Cryptex Bitcoin Debit Card 'Works on 90% of US ATMs'

Startup Cryptex has launched a bitcoin debit card that lets users withdraw cash from standard ATMs.

AccessTimeIconApr 8, 2014 at 12:04 p.m. UTC
Updated Sep 14, 2021 at 2:07 p.m. UTC

Hong Kong startup Cryptex has launched a new 'bitcoin ATM debit card' that the company claims should work with as many as 90% of US ATMs, plus thousands more worldwide.

The Cryptex Card is an unusual hybrid that allows users to take out cash on standard bank ATMs, but with the source of the funds being, indirectly, your bitcoin wallet.

The user does not actually make direct bitcoin-to-fiat exchange transactions via the card, however.

First the card user must send bitcoins to a linked Cryptex bitcoin address. Next, a specified amount of these bitcoins are converted into fiat currency, which can then be withdrawn from regular ATMs (see the company's promo video below).


Cryptex is a Hong Kong outfit, and unsurprisingly its ATM debit card is tied to UnionPay – China’s only domestic bank card organization.

The company says its card can be used to withdraw cash from more than 90% of ATMs installed in the US via the Discover Network.

In addition, it should work with different ATMs in 80 countries worldwide – although which networks it uses is not clear. Effectively, if the ATM accepts UnionPay, the card should work.

Pros and cons

The prospect of having a standard bitcoin card that can be used on most ATMs sounds tantalising to say the least, but there are pros and cons to consider.

launched a similar card a while ago. It charges $1.50 per ATM transaction, with a daily limit of $200, which means the fee on that amount is 0.75%. However, the Bitplastic card advertises a yearly limit of just $3,500.

Cryptex has not yet revealed any fees or limits, other than to say:

"We provide competitive exchange rates based on the amount of bitcoin you want to convert."

However, rather than the fees, bitcoin's volatility is more of a concern when it comes to such debit cards.

Operators may offer competitive exchange rates, and conversion occurs when the withdrawal request is processed, but depending on how the price fluctuates, you can end up with more or less cash than you bargained for.

The debit card approach does have clear advantages over dedicated bitcoin ATMs, most notably the ability to withdraw from the many thousands of ATMs that already exist globally. However, they cannot process bitcoin transactions and you can’t top up a bitcoin debit card from a standard ATM.

UnionPay abuse

UnionPay has been named in a few tax-dodging schemes in China. Last month Reuters reported that state-backed bank cards, including UnionPay, are used to illegally spirit billions of dollars abroad.

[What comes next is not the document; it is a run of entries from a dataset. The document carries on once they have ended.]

Lemma single_text o p path v fn :
  _valueGetterSingle (render_property (mkGetter o p path None)) p v fn
  = join (js ", ") (render <$> single o p path v fn).
Proof.
  assert (Hsnoc : forall path a, render_property (mkGetter o p path None) ++ render_access a
    = render_property (mkGetter o p (path ++ [a]) None)).
  { intros l a. unfold render_property. cbn [g_object g_property g_path]. by rewrite render_path_snoc, <- !app_assoc. }
  revert path. induction v as [v|k v IH i|v0 IH0 v1 IH1|s v IH i|v0 IH0 v1 IH1]; intros path; cbn [_valueGetterSingle single];
    try by destruct fn.
  - assert (Hv : render_property (mkGetter o p path None) ++ js ".value" = render_property (mkGetter o p (path ++ [Value]) None))
      by apply (Hsnoc path Value).
    destruct i, fn; cbn [andb negb]; [|exact Hv| |exact Hv].
    + change (join (js ", ") (render <$> [mkGetter o p (path ++ [MapCall p]) None]))
        with (render_property (mkGetter o p (path ++ [MapCall p]) None)).
      rewrite <- (Hsnoc path (MapCall p)). cbn [render_access]. unfold _getMappingFunctionCall.
      change (js ".value.map(v => mappingInfo.getFromModelFn('") with (js ".value" ++ js ".map(v => " ++ js "mappingInfo.getFromModelFn('").
      by rewrite <- !app_assoc.
    + rewrite Hv. done.
  - change (js ".value[0]") with (render_access Value0). change (js ".value[1]") with (render_access Value1).
    rewrite !Hsnoc, IH0, IH1, fmap_app, join_sep_app; [done| |].
    all: intros E%fmap_nil_inv; exact (single_ne _ _ _ _ _ E).
Qed.

Lemma getters_text o props :
  _valueGetterExpression props (render_object o) = join (js ", ") (render <$> mjoin (getters o <$> props)).
Proof.
  unfold _valueGetterExpression. induction props as [|p props IH]; [done|]. rewrite !fmap_cons.
  assert (E : _valueGetterSingle (render_object o ++ js "['" ++ pi_propertyName p ++ js "']") (pi_propertyName p) (pi_value p)
      (is_some (pi_fromModel p)) = join (js ", ") (render <$> getters o p)).
  { unfold getters. rewrite <- single_text. done. }
  destruct props as [|q props].
  { cbn [fmap list_fmap mjoin list_join join]. by rewrite app_nil_r. }
  change (mjoin (getters o p :: (getters o <$> (q :: props)))) with (getters o p ++ mjoin (getters o <$> (q :: props))).
  rewrite fmap_app, join_sep_app, <- IH, E; [done| |].
  - intros E'%fmap_nil_inv. exact (single_ne _ _ _ _ _ E').
  - rewrite fmap_cons. cbn. intros E'%fmap_nil_inv. apply app_eq_nil in E' as [E' _]. exact (single_ne _ _ _ _ _ E').
Qed.

Lemma single_wf o p path v fn : plain p -> Forall (fun a => a = Value0 \/ a = Value1) path ->
  Forall wf_getter (single o p path v fn).
Proof.
  intros Hp.
  assert (Hw : forall path last, Forall (fun a => a = Value0 \/ a = Value1) path -> wf_path last -> wf_path (path ++ last)).
  { intros l last Hl Hlast. induction Hl as [|a l [-> | ->] _ IH]; done. }
  revert path. induction v as [v|k v IH i|v0 IH0 v1 IH1|s v IH i|v0 IH0 v1 IH1]; intros path Hpath; cbn [single].
  1, 4, 5: apply Forall_singleton; split; cbn;
    [done|rewrite <- (app_nil_r path); by apply Hw|by destruct fn; intros f [= <-]].
  - destruct i, fn; cbn; apply Forall_singleton; split; cbn; try done; try (by apply Hw).
    all: by intros f [= <-].
  - apply Forall_app. split; [apply IH0|apply IH1]; apply Forall_app; (split; [done|]); apply Forall_singleton; auto.
Qed.

(** *** Operands *)

(** The value of a property through the function of the user. *)
Definition mapped (info : ModelMappingInfo) (p : jsstr) (v : mval) : result mval :=
  match getFromModelFn info p with Some _ => call_fn info p v | None => Ok v end.

(** The values that the conditions on a property compare with, from left to right. *)
Fixpoint operands (info : ModelMappingInfo) (p : jsstr) (v : mval) : result (list mval) :=
  match v with
  | QueryAnd v0 v1 => l0 ← operands info p v0; l1 ← operands info p v1; Ok (l0 ++ l1)
  | QueryOperator _ x isIn =>
      y ← (if isIn && is_some (getFromModelFn info p) then map_fn info p x else mapped info p x); Ok [y]
  | _ => y ← mapped info p v; Ok [y]
  end.

(** The same operators: the values only differ in what is compared with. *)
Fixpoint same_operators (v v' : mval) : bool :=
  match v, v' with
  | QueryAnd v0 v1, QueryAnd v0' v1' => same_operators v0 v0' && same_operators v1 v1'
  | QueryOperator k _ i, QueryOperator k' _ i' => bool_decide (k = k') && Bool.eqb i i'
  | QueryAnd _ _, _ | QueryOperator _ _ _, _ | _, QueryAnd _ _ | _, QueryOperator _ _ _ => false
  | _, _ => true
  end.

Lemma same_operators_refl v : same_operators v v = true.
Proof.
  induction v as [v|k v IH i|v0 IH0 v1 IH1|s v IH i|v0 IH0 v1 IH1]; cbn; try done.
  - by rewrite bool_decide_true, eqb_reflx.
  - by rewrite IH0, IH1.
Qed.

Definition run_path (info : ModelMappingInfo) (path : list access) (v : mval) : result mval :=
  fold_left (fun acc a => v ← acc; run_access info v a) path (Ok v).

Lemma run_path_snoc info path a v : run_path info (path ++ [a]) v = (x ← run_path info path v; run_access info x a).
Proof. unfold run_path. by rewrite fold_left_app. Qed.

Lemma run_one doc d info o p path call root v :
  run_object doc d o p = Ok root -> run_path info path root = v ->
  run_getter doc d info (Some (mkGetter o p path call))
  = (x ← v; match call with Some f => call_fn info f x | None => Ok x end).
Proof. intros Ho <-. cbn [run_getter g_object g_property g_path g_call]. by rewrite Ho. Qed.

Lemma run_single doc d info o p root v v' path :
  run_object doc d o p = Ok root -> run_path info path root = Ok v' -> same_operators v v' = true ->
  traverse (run_getter doc d info) (Some <$> single o p path v (is_some (getFromModelFn info p))) = operands info p v'.
Proof.
  intros Ho. set (fn := is_some (getFromModelFn info p)).
  assert (Hcall : forall x, (match (if fn then Some p else None) with Some f => call_fn info f x | None => Ok x end)
    = mapped info p x) by (unfold mapped; subst fn; by destruct (getFromModelFn info p)).
  assert (Hplain : forall w w' l, run_path info l root = Ok w' ->
    single o p l w fn = [mkGetter o p l (if fn then Some p else None)] ->
    traverse (run_getter doc d info) (Some <$> single o p l w fn) = (y ← mapped info p w'; Ok [y])).
  { intros w w' l Hl ->. cbn [fmap list_fmap traverse]. rewrite (run_one _ _ _ _ _ _ _ root _ Ho Hl).
    rewrite ok_bind. by rewrite Hcall. }
  revert v' path. induction v as [v|k v IH i|v0 IH0 v1 IH1|s v IH i|v0 IH0 v1 IH1]; intros v' path Hp Hs.
  1, 4, 5: destruct v'; try done; by eapply Hplain.
  - destruct v' as [|k' x i'| | |]; try done. cbn in Hs. apply andb_prop in Hs as [_ ->%eqb_prop].
    cbn [single operands]. fold fn. destruct (i' && fn) eqn:Hi; cbn [fmap list_fmap traverse].
    + rewrite (run_one _ _ _ _ _ _ None root _ Ho eq_refl), run_path_snoc, Hp. cbn.
      by destruct (map_fn info p x).
    + rewrite (run_one _ _ _ _ _ _ (if fn then Some p else None) root _ Ho eq_refl), run_path_snoc, Hp. cbn [mbind result_bind run_access get_value].
      by rewrite Hcall.
  - destruct v' as [| |w0 w1| |]; try done. cbn in Hs. apply andb_prop in Hs as [Hs0 Hs1].
    cbn [single operands]. rewrite fmap_app, traverse_app.
    rewrite (IH0 w0), (IH1 w1) by (done || by rewrite run_path_snoc, Hp). done.
Qed.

Much of the money ends up in Macau and Hong Kong, where number of 'merchants' allow Chinese nationals to make fake purchases in Macau and simply turn over cash in exchange for the 'purchase'.

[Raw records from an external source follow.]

(* ===== verification/MappingHandler.v ===== *)
(** * Mapper: handler, batches and results

    lib/mapping: the handler of a model with its caches (mapping-handler.js), the items of
    a batch (model-batch-item.js, model-batch-mapper.js), the mapper and the model mappers
    (mapper.js, model-mapper.js), the adapters of rows (result-mapper.js) and the results
    (result.js).

    The client is a record of operations on a world of its own.  The metadata of a table
    is that of one schema: the handler reads it once for a document shape and keeps the
    queries.  A cached item is an object that the trees refer to by its position, since it
    is filled after it was created.

    The theorems: the caches of an INSERT and of a SELECT do not show, since two documents
    with the same key have the same queries; a row is mapped column by column. *)

From stdpp Require Import list.
From S2P Require Import Prelude JsNumber Buffer JsString Utf8 CqlTypes JsValue Encoder Results LongArith Timestamps Collections.
From S2P Require Import ExecutionOptions Client Tree Mapping QueryGen QueryGenProofs.

(** ** Adapters of rows (result-mapper.js) *)

(** What the mapper reads of a result. *)
Record resultSet : Type := mkResultSet {
  rs_columns : option (list (jsstr * Z));
  rs_set : ResultSet.t }.

(** One assignment of a generated adapter: the property, the column, and whether the
    function of the user is called. *)
Record assignment : Type := mkAssignment { as_property : jsstr; as_column : jsstr; as_call : bool }.

Inductive rowAdapter : Type :=
| Noop
| ConditionalRowAdapter (columns : list jsstr)       (** without the first one *)
| SelectAdapter (assignments : list assignment).

Module ResultMapper.

Definition applied : jsstr := js "[applied]".

(** The text of one assignment. *)
Definition assignment_text (info : ModelMappingInfo) (c : jsstr) : jsstr :=
  js "  item['" ++ getPropertyName info c ++ js "'] = " ++
  match getToModelFn info c with
  | None => js "row['" ++ c ++ js "'];" ++ [10]
  | Some _ => js "info.getToModelFn('" ++ c ++ js "')(row['" ++ c ++ js "']);" ++ [10]
  end.

Definition adapter_opening : jsstr :=
  js "(function rowAdapter(row, info) {" ++ [10] ++ js "  const item = info.newInstance();" ++ [10].
Definition adapter_closing : jsstr := js "  return item;" ++ [10] ++ js "})".

Definition adapter_script (info : ModelMappingInfo) (columns : list jsstr) : jsstr :=
  adapter_opening ++ mjoin (assignment_text info <$> columns) ++ adapter_closing.

(** Reading an assignment back. *)
Definition read_assignment (s : jsstr) : option (assignment * jsstr) :=
  r ← strip_prefix (js "  item['") s;
  '(p, r) ← Script.quoted (js "'] = ") r;
  match strip_prefix (js "row['") r with
  | Some r => '(c, r) ← Script.quoted (js "'];" ++ [10]) r; Some (mkAssignment p c false, r)
  | None =>
      r ← strip_prefix (js "info.getToModelFn('") r;
      '(f, r) ← Script.quoted (js "')(row['") r;
      '(c, r) ← Script.quoted (js "']);" ++ [10]) r;
      if bool_decide (f = c) then Some (mkAssignment p c true, r) else None
  end.

Fixpoint read_assignments (fuel : nat) (s : jsstr) : option (list assignment) :=
  match fuel with
  | O => None
  | S fuel =>
      if bool_decide (s = adapter_closing) then Some []
      else '(a, r) ← read_assignment s; l ← read_assignments fuel r; Some (a :: l)
  end.

(** [new vm.Script(text)] *)
Definition new_Script (text : jsstr) : result rowAdapter :=
  match r ← strip_prefix adapter_opening text; read_assignments (S (length r)) r with
  | Some l => Ok (SelectAdapter l)
  | None => Err (SyntaxError "Invalid or unexpected token")
  end.

Definition getSelectAdapter (info : ModelMappingInfo) (rs : resultSet) : result rowAdapter :=
  match rs_columns rs with
  | None => Err (PlainError "Expected ROWS result obtained VOID")
  | Some columns => new_Script (adapter_script info (fst <$> columns))
  end.

Definition is_applied (c : jsstr * Z) : bool := bool_decide (fst c = applied) && (snd c =? dataTypes.boolean).

Definition getConditionalRowAdapter (columns : list (jsstr * Z)) : rowAdapter :=
  ConditionalRowAdapter (fst <$> tail columns).

Definition getMutationAdapter (rs : resultSet) : rowAdapter :=
  match rs_columns rs with
  | None => Noop
  | Some [c] => if is_applied c then Noop else getConditionalRowAdapter [c]
  | Some columns => getConditionalRowAdapter columns
  end.

(** The adapter and whether it can be cached. *)
Definition getCustomQueryAdapter (info : ModelMappingInfo) (rs : resultSet) : result (bool * rowAdapter) :=
  match rs_columns rs with
  | None | Some [] => Ok (true, Noop)
  | Some (c :: columns) =>
      if is_applied c then Ok (false, getConditionalRowAdapter (c :: columns))
      else adapter ← getSelectAdapter info rs; Ok (true, adapter)
  end.

(** One assignment of the generated function. *)
Definition run_assignment (info : ModelMappingInfo) (row : Row.t) (item : list (jsstr * jsval)) (a : assignment)
    : result (list (jsstr * jsval)) :=
  let cell := Row.get row (as_column a) in
  v ← (if as_call a then
         match getToModelFn info (as_column a) with
         | Some f => f (Val cell)
         | None => Err (TypeError "info.getToModelFn(...) is not a function")
         end
       else Ok cell);
  Ok (set_prop (as_property a) v item).

(** What an adapter makes of a row; none is undefined. *)
Definition run_adapter (info : ModelMappingInfo) (a : rowAdapter) (row : Row.t) : result (option (list (jsstr * jsval))) :=
  match a with
  | Noop => Ok None
  | ConditionalRowAdapter columns =>
      Ok (Some (fold_left (fun item c => set_prop (getPropertyName info c) (Row.get row c) item) columns (newInstance info)))
  | SelectAdapter l =>
      item ← fold_left (fun acc a => item ← acc; run_assignment info row item a) l (Ok (newInstance info));
      Ok (Some item)
  end.

End ResultMapper.

(** ** Results (result.js) *)

Module Result.

Record t : Type := mk {
  rs : resultSet;
  info : ModelMappingInfo;
  adapter : rowAdapter;
  isEmptyLwt : bool;
  length_ : nat;
  pageState : option jsstr }.

Definition constructor (rs : resultSet) (info : ModelMappingInfo) (adapter : rowAdapter) : t :=
  let isEmptyLwt :=
    match rs_columns rs with
    | Some [c] => (ResultSet.rowLength (rs_set rs) =? 1)%nat && bool_decide (fst c = ResultMapper.applied)
    | _ => false
    end in
  mk rs info adapter isEmptyLwt (if isEmptyLwt then 0%nat else ResultSet.rowLength (rs_set rs))
    (ResultSet.pageState (rs_set rs)).

Definition wasApplied (r : t) : bool := ResultSet.wasApplied (rs_set (rs r)).

(** A document; none is null or undefined. *)
Definition doc : Type := option (list (jsstr * jsval)).

Definition first (r : t) : result doc :=
  if (ResultSet.rowLength (rs_set (rs r)) =? 0)%nat || isEmptyLwt r then Ok None
  else match ResultSet.rows (rs_set (rs r)) with
       | Some (row :: _) => ResultMapper.run_adapter (info r) (adapter r) row
       | _ => Err (TypeError "Cannot read properties of undefined")
       end.

(** The values the iterator yields until it stops or throws. *)
Definition iterator (r : t) : result (list doc) :=
  if isEmptyLwt r then Ok []
  else match ResultSet.rows (rs_set (rs r)) with
       | Some rows => traverse (ResultMapper.run_adapter (info r) (adapter r)) rows
       | None => Err (TypeError "Cannot read properties of undefined (reading 'length')")
       end.

Definition toArray (r : t) : result (list doc) :=
  if isEmptyLwt r then Ok []
  else match ResultSet.rows (rs_set (rs r)) with
       | Some rows => traverse (ResultMapper.run_adapter (info r) (adapter r)) rows
       | None => Ok []
       end.

(** The arguments of the calls of the callback. *)
Definition forEach (r : t) : result (list (doc * nat)) :=
  docs ← iterator r; Ok (imap (fun i d => (d, i)) docs).

End Result.

(** ** The handler of a model (mapping-handler.js) *)

(** What the mapper uses of the client. *)
Record mapperClient (W : Type) : Type := mkMapperClient {
  mc_connect : M W unit;
  mc_execute : jsstr -> list mval -> queryOptions -> M W resultSet;
  mc_batch : list (jsstr * list mval) -> queryOptions -> M W resultSet;
  mc_log : string -> string -> W -> W }.
Arguments mc_connect {W}.
Arguments mc_execute {W}.
Arguments mc_batch {W}.
Arguments mc_log {W}.

(** The metadata of the tables and of the materialized views of a keyspace; none is null. *)
Class Schema : Type := {
  getTable : jsstr -> jsstr -> result (option tableMetadata);
  getMaterializedView : jsstr -> jsstr -> result (option tableMetadata)
}.

(** A tree of cached objects, and the objects: none is one that has not been filled. *)
Record cache (E : Type) : Type := mkCache { c_tree : tree (K := keyPart) (V := nat); c_items : list (option E) }.
Arguments mkCache {E}.
Arguments c_tree {E}.
Arguments c_items {E}.

Definition empty_cache {E} : cache E := mkCache empty_tree [].

(** [tree.getOrCreate(key, () => ({ executor: null }))]: the object, none for null, and the
    cache. *)
Definition cache_item {E} (c : cache E) (key : list keyPart) : option nat * cache E :=
  let new := length (c_items c) in
  let '(id, t) := getOrCreate (c_tree c) key new in
  (id, mkCache t (if bool_decide (id = Some new) then c_items c ++ [None] else c_items c)).

(** [cacheItem.executor = e] *)
Definition fill_item {E} (c : cache E) (id : nat) (e : E) : cache E := mkCache (c_tree c) (<[id := Some e]> (c_items c)).

Definition cacheHighWaterMark : Z := 100.

Section handler.
Context `{UpperCase} `{Schema} {W : Type}.
Variable client : mapperClient W.
Variable info : ModelMappingInfo.

(** The tables of the model that the metadata gives: for a select, and for a mutation. *)
Definition tables_and_views : result (list (option tableMetadata)) :=
  traverse (fun t => (if isView t then getMaterializedView else getTable) (keyspace info) (t_name t)) (tables info).

Definition tables_only : result (list (option tableMetadata)) :=
  traverse (fun t => getTable (keyspace info) (t_name t)) (List.filter (fun t => negb (isView t)) (tables info)).

(** *** Queries *)

Definition keys_of (doc : document) : list jsstr := fst <$> doc.

Definition truthy_option (f : docInfo -> jsval) (d : option docInfo) : bool := truthy (QueryGenerator.of_info f d).

Definition createInsertQueries (docKeys : list jsstr) (doc : document) (d : option docInfo)
    : result (list QueryGenerator.queryInfo) :=
  let propertiesInfo := DocInfoAdapter.getPropertiesInfo docKeys d doc info in
  let ifNotExists := QueryGenerator.of_info ifNotExists d in
  metadata ← tables_only;
  tables ← ObjectSelector.getForInsert metadata propertiesInfo;
  if (1 <? length tables)%nat && truthy ifNotExists then
    Err (PlainError "Batch with ifNotExists conditions cannot span multiple tables")
  else traverse (fun table => QueryGenerator.getInsert table (keyspace info) propertiesInfo d ifNotExists) tables.

(** Both kinds of conditions are given. *)
Definition conflict (d : option docInfo) : bool :=
  (0 <? length (Placeholders.when_properties info d))%nat && truthy (QueryGenerator.of_info ifExists d).

(** The checks and the queries of an UPDATE or DELETE, with the functions of each. *)
Definition create_conditional
    (select : list (option tableMetadata) -> list propertyInfo -> list propertyInfo -> result (list tableMetadata))
    (generate : tableMetadata -> list propertyInfo -> list propertyInfo -> jsval -> result QueryGenerator.queryInfo)
    (docKeys : list jsstr) (doc : document) (d : option docInfo) : result (list QueryGenerator.queryInfo) :=
  let propertiesInfo := DocInfoAdapter.getPropertiesInfo docKeys d doc info in
  let ifExists := QueryGenerator.of_info ifExists d in
  let when_ := Placeholders.when_properties info d in
  if conflict d then
    Err (PlainError "Both when and ifExists conditions can not be applied to the same statement")
  else
    metadata ← tables_only;
    tables ← select metadata propertiesInfo when_;
    if (1 <? length tables)%nat && ((0 <? length when_)%nat || truthy ifExists) then
      Err (PlainError "Batch with when or ifExists conditions cannot span multiple tables")
    else traverse (fun table => generate table propertiesInfo when_ ifExists) tables.

Definition createUpdateQueries (docKeys : list jsstr) (doc : document) (d : option docInfo)
    : result (list QueryGenerator.queryInfo) :=
  create_conditional ObjectSelector.getForUpdate
    (fun table props when_ ifExists => QueryGenerator.getUpdate table (keyspace info) props d when_ ifExists) docKeys doc d.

This is done to get around China’s strict currency export controls. Authorities in China, Macau and UnionPay officials agree that the practice is widespread and the People’s Bank of China (PBOC) is also aware of the problem.

UnionPay says its simply cannot do anything to crack down on abuse, as it has no authority over the matter.

Disclaimer: This article should not be viewed as an endorsement of any of the companies mentioned. Please do your own extensive research before considering investing any funds in these products.